* **Exercise requirements**: Below are some records; quote exactly the lines from the one that contains "lists of isolated" through the one that contains "mkChannel s (ch_l", inclusive, and no others.

* **Exercise inputs**:
=== Section Start ===

(* ===== verification/Channel.v ===== *)
(** * Channels (channel.go, subchannel.go, idle_sweep.go, the entry points of peer.go)

    A channel keeps the connections it has to wait for when it closes, its listener,
    the idle sweep and its subchannels.  Its state [Channel] also holds the peers, and
    with them the connections ([Peer.v], [Connection.v]): code of a peer or of a
    connection runs on its part of the state ([Conc.within]).  When a connection calls
    one of its events, the channel's handler runs before the connection's code goes on,
    as in the source.

    A connection is known by its connID, and a channel's peer list is number 0; the
    lists of isolated subchannels are numbered from 1 on.  What the network does (the
    listener's address, what a dial or a handshake returns) is an argument.  Logging,
    the global registry of channels and hooks for tests are left out. *)

From stdpp Require Import functions.
From S2P Require Import Prelude Conc Errors Retry Buffer Checksum Frame Messages Fragment Mex ReqRes Health Connection PeerHeap Peer.

(** ** State *)

Inductive ChannelState := ChannelClient | ChannelListening | ChannelStartClose | ChannelInboundClosed | ChannelClosed.

#[export] Instance ChannelState_eq_dec : EqDecision ChannelState.
Proof. solve_decision. Defined.

Definition ChannelState_int (s : ChannelState) : Z :=
  match s with
  | ChannelClient => 1
  | ChannelListening => 2
  | ChannelStartClose => 3
  | ChannelInboundClosed => 4
  | ChannelClosed => 5
  end.

(** [is_stopCh] is nil, or says whether the channel has been closed. *)
Record idleSweep := mkIdleSweep {
  maxIdleTime : Z;
  idleCheckInterval : Z;
  is_started : bool;
  is_stopCh : option bool
}.

(** What the channel reads of a connection besides its state; the times are in
    nanoseconds. *)
Record connInfo := mkConnInfo {
  remoteHostPort : bytes;
  outboundHP : bytes;
  lastActivityRead : Z;
  lastActivityWrite : Z
}.

(** [ch_l] is nil, or says whether the listener has been closed; a subchannel is the
    number of its peer list. *)
Record Channel := mkChannel {
  ch_state : ChannelState;
  ch_l : option bool;
  ch_hostPort : bytes;
  ch_isEphemeral : bool;
  ch_conns : gset nat;
  ch_closedCh : bool;
  ch_idleSweep : idleSweep;
  ch_subChannels : gmap bytes nat;
  ch_nextList : nat;
  ch_peers : Peers;
  ch_info : nat → connInfo
}.

Definition ch_set_state (s : ChannelState) (ch : Channel) : Channel :=
  mkChannel s (ch_l ch) (ch_hostPort ch) (ch_isEphemeral ch) (ch_conns ch) (ch_closedCh ch)
    (ch_idleSweep ch) (ch_subChannels ch) (ch_nextList ch) (ch_peers ch) (ch_info ch).
Definition ch_set_l (l : option bool) (ch : Channel) : Channel :=
  mkChannel (ch_state ch) l (ch_hostPort ch) (ch_isEphemeral ch) (ch_conns ch) (ch_closedCh ch)
    (ch_idleSweep ch) (ch_subChannels ch) (ch_nextList ch) (ch_peers ch) (ch_info ch).
Definition ch_set_hostPort (hp : bytes) (ch : Channel) : Channel :=
  mkChannel (ch_state ch) (ch_l ch) hp false (ch_conns ch) (ch_closedCh ch)
    (ch_idleSweep ch) (ch_subChannels ch) (ch_nextList ch) (ch_peers ch) (ch_info ch).
Definition ch_set_conns (cs : gset nat) (ch : Channel) : Channel :=
  mkChannel (ch_state ch) (ch_l ch) (ch_hostPort ch) (ch_isEphemeral ch) cs (ch_closedCh ch)
    (ch_idleSweep ch) (ch_subChannels ch) (ch_nextList ch) (ch_peers ch) (ch_info ch).
Definition ch_close_closedCh (ch : Channel) : Channel :=
  mkChannel (ch_state ch) (ch_l ch) (ch_hostPort ch) (ch_isEphemeral ch) (ch_conns ch) true
    (ch_idleSweep ch) (ch_subChannels ch) (ch_nextList ch) (ch_peers ch) (ch_info ch).
Definition ch_set_idle (sw : idleSweep) (ch : Channel) : Channel :=
  mkChannel (ch_state ch) (ch_l ch) (ch_hostPort ch) (ch_isEphemeral ch) (ch_conns ch) (ch_closedCh ch)
    sw (ch_subChannels ch) (ch_nextList ch) (ch_peers ch) (ch_info ch).
Definition ch_set_subs (m : gmap bytes nat) (next : nat) (ch : Channel) : Channel :=
  mkChannel (ch_state ch) (ch_l ch) (ch_hostPort ch) (ch_isEphemeral ch) (ch_conns ch) (ch_closedCh ch)
    (ch_idleSweep ch) m next (ch_peers ch) (ch_info ch).
Definition ch_set_peers (w : Peers) (ch : Channel) : Channel :=
  mkChannel (ch_state ch) (ch_l ch) (ch_hostPort ch) (ch_isEphemeral ch) (ch_conns ch) (ch_closedCh ch)
    (ch_idleSweep ch) (ch_subChannels ch) (ch_nextList ch) w (ch_info ch).
Definition ch_set_info (i : nat) (x : connInfo) (ch : Channel) : Channel :=
  mkChannel (ch_state ch) (ch_l ch) (ch_hostPort ch) (ch_isEphemeral ch) (ch_conns ch) (ch_closedCh ch)
    (ch_idleSweep ch) (ch_subChannels ch) (ch_nextList ch) (ch_peers ch) (<[i := x]> (ch_info ch)).

Definition conn (ch : Channel) (i : nat) : Connection := w_conn (ch_peers ch) i.
Definition put_conn (i : nat) (c : Connection) (ch : Channel) : Channel :=
  let w := ch_peers ch in
  ch_set_peers (mkPeers (root w) (w_peer w) (w_nextPeer w) (w_list w) (<[i := c]> (w_conn w))) ch.

Abbreviation chprog := (prog Channel).

Definition ch_read {A} (f : Channel → A) : chprog A := atomic (λ ch, (f ch, ch)).
Definition ch_do (f : Channel → Channel) : chprog unit := atomic (λ ch, (tt, f ch)).

(** Code of the peers and their lists. *)
Definition on_peers {A} (p : pprog A) : chprog A :=
  within ch_peers ch_set_peers (λ _ _, tt) (λ _, mret tt) p.

(** ** The idle sweep *)

Definition is_start (sw : idleSweep) : idleSweep :=
  if decide (is_started sw = true ∨ idleCheckInterval sw <= 0) then sw
  else mkIdleSweep (maxIdleTime sw) (idleCheckInterval sw) true (Some false).

Definition startIdleSweep (MaxIdleTime IdleCheckInterval : Z) : idleSweep :=
  is_start (mkIdleSweep MaxIdleTime IdleCheckInterval false None).

(** Closing a nil or a closed channel panics. *)
Definition is_Stop (sw : idleSweep) : go idleSweep :=
  if is_started sw then
    match is_stopCh sw with
    | Some false => Ret (mkIdleSweep (maxIdleTime sw) (idleCheckInterval sw) false (Some true))
    | _ => Panic
    end
  else Ret sw.

(** ** New channels *)

Definition validateIdleCheck (MaxIdleTime IdleCheckInterval : Z) : option error :=
  if decide (0 < IdleCheckInterval ∧ MaxIdleTime <= 0) then Some (Sentinel errMaxIdleTimeNotSet) else None.

Definition ephemeralHostPort : bytes := str "0.0.0.0:0".

(** [conns] and [info] are the connections the channel is going to have. *)
Definition NewChannel (serviceName : bytes) (MaxIdleTime IdleCheckInterval : Z)
    (conns : nat → Connection) (info : nat → connInfo) : Channel + error :=
  if decide (serviceName = []) then inr (Sentinel ErrNoServiceName)
  else
    match validateIdleCheck MaxIdleTime IdleCheckInterval with
    | Some e => inr e
    | None =>
        inl (mkChannel ChannelClient None ephemeralHostPort true ∅ false
               (startIdleSweep MaxIdleTime IdleCheckInterval) ∅ 1
               (mkPeers ∅ (λ _, mkPeer [] 0 [] [] 0) 0 (λ _, newPeerList) conns) info)
    end.

(** ** Serving *)

(** The listener is remembered even when the state does not allow to serve. *)
Definition Serve (addr : bytes) : chprog (option error) :=
  atomic (λ ch,
    match ch_l ch with
    | Some _ => (Some (Sentinel errAlreadyListening), ch)
    | None =>
        let ch := ch_set_l (Some false) ch in
        if decide (ch_state ch = ChannelClient)
        then (None, ch_set_hostPort addr (ch_set_state ChannelListening ch))
        else (Some (Sentinel errInvalidStateForOp), ch)
    end).

(** [listen] is what net.Listen returns: the address, or an error. *)
Definition ListenAndServe (listen : bytes + error) : chprog (option error) :=
  l ← ch_read ch_l;
  match l, listen with
  | Some _, _ => mret (Some (Sentinel errAlreadyListening))
  | None, inr e => mret (Some e)
  | None, inl addr => Serve addr
  end.

(** The wait before the next Accept after temporary errors, in nanoseconds. *)
Definition acceptBackoff_next (acceptBackoff : Z) : Z :=
  let acceptBackoff := if decide (acceptBackoff = 0) then 5 * millisecond else 2 * acceptBackoff in
  if decide (1000 * millisecond < acceptBackoff) then 1000 * millisecond else acceptBackoff.

(** ** Updating peers *)

Definition sub_Isolated (name : bytes) (ch : Channel) : option nat :=
  match ch_subChannels ch !! name with
  | Some l => if decide (l = 0%nat) then None else Some l
  | None => None
  end.

(** subChannelMap.updatePeer, for the subchannels in the order of iteration. *)
Fixpoint subs_updatePeer (names : list bytes) (p : nat) : chprog unit :=
  match names with
  | [] => mret tt
  | name :: names =>
      o ← ch_read (sub_Isolated name);
      _ ← match o with Some l => on_peers (onPeerChange l p) | None => mret tt end;
      subs_updatePeer names p
  end.

Definition updatePeer (p : nat) : chprog unit :=
  _ ← on_peers (onPeerChange 0 p);
  names ← ch_read (λ ch, (map_to_list (ch_subChannels ch)).*1);
  subs_updatePeer names p.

=== Section End ===

* **Answer section**:
    lists of isolated subchannels are numbered from 1 on.  What the network does (the
    listener's address, what a dial or a handshake returns) is an argument.  Logging,
    the global registry of channels and hooks for tests are left out. *)

From stdpp Require Import functions.
From S2P Require Import Prelude Conc Errors Retry Buffer Checksum Frame Messages Fragment Mex ReqRes Health Connection PeerHeap Peer.

(** ** State *)

Inductive ChannelState := ChannelClient | ChannelListening | ChannelStartClose | ChannelInboundClosed | ChannelClosed.

#[export] Instance ChannelState_eq_dec : EqDecision ChannelState.
Proof. solve_decision. Defined.

Definition ChannelState_int (s : ChannelState) : Z :=
  match s with
  | ChannelClient => 1
  | ChannelListening => 2
  | ChannelStartClose => 3
  | ChannelInboundClosed => 4
  | ChannelClosed => 5
  end.

(** [is_stopCh] is nil, or says whether the channel has been closed. *)
Record idleSweep := mkIdleSweep {
  maxIdleTime : Z;
  idleCheckInterval : Z;
  is_started : bool;
  is_stopCh : option bool
}.

(** What the channel reads of a connection besides its state; the times are in
    nanoseconds. *)
Record connInfo := mkConnInfo {
  remoteHostPort : bytes;
  outboundHP : bytes;
  lastActivityRead : Z;
  lastActivityWrite : Z
}.

(** [ch_l] is nil, or says whether the listener has been closed; a subchannel is the
    number of its peer list. *)
Record Channel := mkChannel {
  ch_state : ChannelState;
  ch_l : option bool;
  ch_hostPort : bytes;
  ch_isEphemeral : bool;
  ch_conns : gset nat;
  ch_closedCh : bool;
  ch_idleSweep : idleSweep;
  ch_subChannels : gmap bytes nat;
  ch_nextList : nat;
  ch_peers : Peers;
  ch_info : nat → connInfo
}.

Definition ch_set_state (s : ChannelState) (ch : Channel) : Channel :=
  mkChannel s (ch_l ch) (ch_hostPort ch) (ch_isEphemeral ch) (ch_conns ch) (ch_closedCh ch)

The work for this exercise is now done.